PDF → Markdown extractor for Rust. Wraps pdfium-render with a layout-analysis pipeline that recovers tables, columns, headings, and figures from arbitrary PDF documents and emits clean Markdown.
Given a PDF on disk, pdf2md returns:
- Markdown with ATX headings, paragraphs, and inline image references
- Figures — embedded raster images and rasterized vector regions, each deduplicated by SHA-256 hash
- Heading depth — the maximum ATX level produced (0..=6)
The pipeline includes:
- Recursive XY-cut zone segmentation with table promotion
- Banner detection — strips repeating page headers, footers, and stray page-number digits
- Border/line detection — recovers table grids and clusters path segments into figure regions
- Heading classification from font size, weight, and italic flags
- Noise stripping for junk headings and stray glyphs
- Vector-figure rasterization at ~180 DPI for diagrams without embedded bitmaps
libpdfium must be available at runtime.
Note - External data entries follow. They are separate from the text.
(** [filepath.Clean] and [filepath.Join] *)
Definition clean_step (rooted : bool) (acc : list string) (c : string) : list string :=
  if decide (c = "" ∨ c = ".") then acc
  else if decide (c = "..") then
    match acc with
    | top :: acc' => if decide (top = "..") then c :: acc else acc'
    | [] => if rooted then [] else [c]
    end
  else c :: acc.
Definition clean_elems (rooted : bool) (path : string) : list string :=
  reverse (foldl (clean_step rooted) [] (strings_Split path slash)).
Definition filepath_Clean (path : string) : string :=
  let rooted := strings_HasPrefix path "/" in
  match clean_elems rooted path with
  | [] => if rooted then "/" else "."
  | elems => (if rooted then "/" else "") +:+ strings_Join elems "/"
  end.
Fixpoint filepath_Join (elems : list string) : string :=
  match elems with
  | [] => ""
  | e :: rest => if decide (e = "") then filepath_Join rest else filepath_Clean (strings_Join elems "/")
  end.

(** [filepath.Dir] *)
Fixpoint from_slash (l : list ascii) : list ascii :=
  match l with c :: l' => if decide (c = slash) then l else from_slash l' | [] => [] end.
Definition filepath_Dir (path : string) : string :=
  filepath_Clean (of_bytes (reverse (from_slash (reverse (bytes path))))).

(** [filepath.Ext]: from the last dot on, when no slash follows it *)
Fixpoint ext_of (rev ext : list ascii) : string :=
  match rev with
  | [] => ""
  | c :: rev =>
      if decide (c = slash) then ""
      else if decide (c = "."%char) then of_bytes (c :: ext)
      else ext_of rev (c :: ext)
  end.
Definition filepath_Ext (path : string) : string := ext_of (reverse (bytes path)) [].

Example paths_clean :
  map filepath_Clean ["a//b/../c/."; "/../a"; "../../x"; ""; "/"] = ["a/c"; "/a"; "../../x"; "."; "/"] ∧
  filepath_Join ["/work/"; "meta.json"] = "/work/meta.json" ∧ filepath_Dir "/a/b" = "/a" ∧
  filepath_Ext "/x.y/body.tar.gz" = ".gz" ∧ filepath_Base "/a/b/" = "b".
Proof. by vm_compute. Qed.

(** A name of an entry of a directory *)
Definition plain (name : string) : Prop :=
  no_byte slash name ∧ name ≠ "" ∧ name ≠ "." ∧ name ≠ "..".
#[export] Instance plain_dec name : Decision (plain name).
Proof. unfold plain, no_byte. apply _. Defined.

(** ** The disk *)
Inductive node : Type := File (data : string) (ModTime : Z) | Dir.
Abbreviation Disk := (gmap string node).

(** What the operating system refuses besides, the times of new files and of
    directories, and the working directory *)
Class OS : Type := {
  os_fault : string → string → option error;
  os_now : string → string → Z;
  os_dir_time : string → Z;
  os_Getwd : string;
}.

Definition ErrNotExist : error := ErrSentinel "no such file or directory".
Definition os_IsNotExist (e : error) : bool := errors_Is e "no such file or directory".
Definition path_error (op path : string) (e : error) : error := ErrWrap "%s %s: %w" [op; path] e.

Definition is_dir (n : option node) : bool := match n with Some Dir => true | _ => false end.
Definition stat_exists (path : string) (d : Disk) : bool :=
  match d !! path with Some _ => true | None => false end.

(** The names in a directory, sorted *)
Definition entry_names (dir : string) (d : Disk) : list string :=
  merge_sort String.le
    (omap (λ pn : string * node,
             let name := filepath_Base pn.1 in
             if decide (plain name ∧ filepath_Join [dir; name] = pn.1) then Some name else None) (map_to_list d)).

Section os.
Context `{!OS}.
(** [LoadAndFill]: whether the dataset it is given, if any, is assigned the
    value *)
Definition load_value (k : value_kind) (d : Disk) (b : BaseComponent) (v : option V) (dis : bool) : outcome bool * Component :=
  if IsLoaded b then (Ok false, ValueComponent k b v dis)
  else
    match v with
    | Some _ => (Ok false, ValueComponent k (set_loaded b) v dis)
    | None =>
        match LoadFile d b with
        | (Ok fields, b) =>
            match fill_value k fields with
            | (Ok _, v) => (Ok true, ValueComponent k b (Some v) dis)
            | (Error e, v) => (Error e, ValueComponent k b (Some v) dis)
            | (Panic, v) => (Panic, ValueComponent k b (Some v) dis)
            end
        | (Error e, b) => (Error e, ValueComponent k b v dis)
        | (Panic, b) => (Panic, ValueComponent k b v dis)
        end
    end.
Definition inline_with (k : script_kind) (b : BaseComponent) (resolver : bool) (v : V) : outcome bool * Component :=
  let b := set_loaded b in
  if resolver then
    match InlineScriptFile v with
    | Ok v => (Ok true, ScriptComponent k b resolver (Some v))
    | Error e => (Error e, ScriptComponent k b resolver (Some v))
    | Panic => (Panic, ScriptComponent k b resolver (Some v))
    end
  else (Ok true, ScriptComponent k b resolver (Some v)).
Definition load_script (k : script_kind) (d : Disk) (b : BaseComponent) (resolver : bool) (v : option V) : outcome bool * Component :=
  if IsLoaded b then (Ok false, ScriptComponent k b resolver v)
  else
    match v with
    | Some v => inline_with k b resolver v
    | None =>
        match LoadFile d b with
        | (Ok fields, b) =>
            match fill_script k fields with
            | (Ok _, v) => inline_with k b resolver v
            | (Error e, v) => (Error e, ScriptComponent k b resolver (Some v))
            | (Panic, v) => (Panic, ScriptComponent k b resolver (Some v))
            end
        | (Error e, b) => (Error e, ScriptComponent k b resolver None)
        | (Panic, b) => (Panic, ScriptComponent k b resolver None)
        end
    end.
Definition body_entries (d : Disk) (b : BaseComponent) (resolver : bool) (bodyFile : option string) (structure : option V)
    : outcome data :=
  match bodyFile with
  | Some text => ReadEntries structure text
  | None =>
      if resolver then text ← Resolver_Get (SourceFile b); ReadEntries structure text
      else text ← ReadFile (SourceFile b) d; DetectEntries (c_Format b) text
  end.
Definition LoadAndFill (d : Disk) (c : Component) : outcome bool * Component :=
  match c with
  | ValueComponent k b v dis => load_value k d b v dis
  | ScriptComponent k b resolver v => load_script k d b resolver v
  | BodyComponent b resolver bodyFile structure None =>
      match body_entries d b resolver bodyFile structure with
      | Ok v => (Ok false, BodyComponent b resolver bodyFile structure (Some v))
      | Error e => (Error e, c)
      | Panic => (Panic, c)
      end
  | BodyComponent _ _ _ _ (Some _) | DatasetComponent _ _ => (Ok false, c)
  end.

(** ** Comparing *)

(** [compareComponentData] *)
Definition compare_data (first second : outcome string) : outcome bool :=
  left ← first; rite ← second; Ok (bool_decide (left = rite)).

(** Both sides are loaded, the left one first. *)
Definition loaded_both (d : Disk) (c other : Component) : outcome unit * (Component * Component) :=
  match LoadAndFill d c with
  | (Ok _, c) =>
      match LoadAndFill d other with
      | (Ok _, other) => (Ok tt, (c, other))
      | (Error e, other) => (Error e, (c, other))
      | (Panic, other) => (Panic, (c, other))
      end
  | (Error e, c) => (Error e, (c, other))
  | (Panic, c) => (Panic, (c, other))
  end.
Definition same_type (c other : Component) : bool :=
  match c, other with
  | ValueComponent VCommit _ _ _, ValueComponent VCommit _ _ _
  | ValueComponent VMeta _ _ _, ValueComponent VMeta _ _ _
  | ValueComponent VStructure _ _ _, ValueComponent VStructure _ _ _
  | ScriptComponent SReadme _ _ _, ScriptComponent SReadme _ _ _
  | ScriptComponent STransform _ _ _, ScriptComponent STransform _ _ _
  | BodyComponent _ _ _ _ _, BodyComponent _ _ _ _ _
  | DatasetComponent _ _, DatasetComponent _ _ => true
  | _, _ => false
  end.

(** Two loaded components of one type; scripts of transforms are compared as
    they are, and a nil one cannot be. *)
Definition compare_loaded (c other : Component) : outcome bool :=
  match c, other with
  | ValueComponent VStructure _ v _, ValueComponent _ _ v' _ =>
      v ← v_DropDerivedValues v; v' ← v_DropDerivedValues v'; compare_data (json_Marshal v) (json_Marshal v')
  | ValueComponent _ _ v _, ValueComponent _ _ v' _ => compare_data (json_Marshal v) (json_Marshal v')
  | ScriptComponent SReadme _ _ v, ScriptComponent _ _ _ v' => compare_data (json_Marshal v) (json_Marshal v')
  | ScriptComponent STransform _ _ (Some v), ScriptComponent _ _ _ (Some v') =>
      Ok (bool_decide (v_ScriptBytes v = v_ScriptBytes v'))
  | ScriptComponent STransform _ _ _, ScriptComponent _ _ _ _ => Panic
  | BodyComponent _ _ _ _ v, BodyComponent _ _ _ _ v' => compare_data (json_Marshal_body v) (json_Marshal_body v')
  | DatasetComponent _ v, DatasetComponent _ v' => compare_data (json_Marshal_ds v) (json_Marshal_ds v')
  | _, _ => Ok false
  end.
Definition Compare (d : Disk) (c other : Component)
    : outcome bool * (Component * Component) :=
  if same_type c other then
    match loaded_both d c other with
    | (Ok _, (c, other)) => (compare_loaded c other, (c, other))
    | (Error e, cs) => (Error e, cs)
    | (Panic, cs) => (Panic, cs)
    end
  else (Ok false, (c, other)).

(** ** Writing, removing and dropping derived values *)
Definition on_disk {A B} (m : stM Disk A) : stM (B * Disk) A := st_zoom snd (λ d s, (s.1, d)) m.
Definition load_here : stM (Component * Disk) unit := λ s,
  let '(r, c) := LoadAndFill s.2 s.1 in ((r;; Ok tt), (c, s.2)).

(** [writeComponentFile] *)
Definition writeComponentFile (v : V) (dirPath basefile : string) : stM Disk string :=
  text ← st_lift (json_MarshalIndent v);
  let targetFile := filepath_Join [dirPath; basefile] in
  WriteFile targetFile text;;
  mret targetFile.
Definition value_file (k : value_kind) : string :=
  match k with VCommit => "commit.json" | VMeta => "meta.json" | VStructure => "structure.json" end.
Definition script_file (k : script_kind) (b : BaseComponent) : string :=
  (match k with SReadme => "readme." | STransform => "transform." end) +:+ c_Format b.
Definition body_file (b : BaseComponent) : string := "body." +:+ c_Format b.

(** [WriteTo]: the name of the file; an empty meta is written too, and a script
    has no name to tell. *)
Definition write_loaded (dirPath : string) (c : Component) : stM Disk string :=
  match c with
  | ValueComponent k _ (Some v) _ =>
      if match k with VMeta => false | _ => v_IsEmpty v end then mret "" else writeComponentFile v dirPath (value_file k)
  | ScriptComponent k b _ (Some v) =>
      if v_IsEmpty v then mret ""
      else WriteFile (filepath_Join [dirPath; script_file k b]) (v_ScriptBytes v);; mret ""
  | BodyComponent b _ _ None _ => st_fail (Errorf "cannot write body without a structure" [])
  | BodyComponent b _ _ (Some st) v =>
      text ← st_lift (SerializeBody (default VNil v) st);
      let targetFile := filepath_Join [dirPath; body_file b] in
      WriteFile targetFile text;;
      mret targetFile
  | DatasetComponent _ _ => st_fail (Errorf "cannot write dataset component" [])
  | _ => mret ""
  end.
Definition WriteTo (dirPath : string) : stM (Component * Disk) string :=
  s ← st_get;
  match s.1 with
  | ValueComponent VMeta _ _ true => st_fail (Errorf "serialization is disabled" [])
  | DatasetComponent _ _ => st_fail (Errorf "cannot write dataset component" [])
  | _ =>
      load_here;;
      s ← st_get;
      on_disk (write_loaded dirPath s.1)
  end.

(** [RemoveFrom]; a file that is not there is no error. *)
Definition remove_if_there (path : string) : stM Disk unit := λ d,
  match Remove path d with
  | (Error e, d) => if os_IsNotExist e then (Ok tt, d) else (Error e, d)
  | r => r
  end.
Definition RemoveFrom (dirPath : string) (c : Component) : stM Disk unit :=
  match c with
  | ValueComponent k _ _ _ => remove_if_there (filepath_Join [dirPath; value_file k])
  | ScriptComponent k b _ _ => remove_if_there (filepath_Join [dirPath; script_file k b])
  | BodyComponent b _ _ _ _ => remove_if_there (filepath_Join [dirPath; body_file b])
  | DatasetComponent _ _ => st_fail (Errorf "cannot write dataset component" [])
  end.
The crate uses dynamic binding via
pdfium-render's bind_to_system_library().
| OS | Install |
|---|---|
| Arch | yay -S pdfium-binaries |
| Debian / Ubuntu | sudo apt install libpdfium-dev |
| macOS | brew install pdfium |
| Windows | grab pdfium.dll from bblanchon/pdfium-binaries and place it next to your binary |
Minimum supported Rust version: 1.85 (edition 2024).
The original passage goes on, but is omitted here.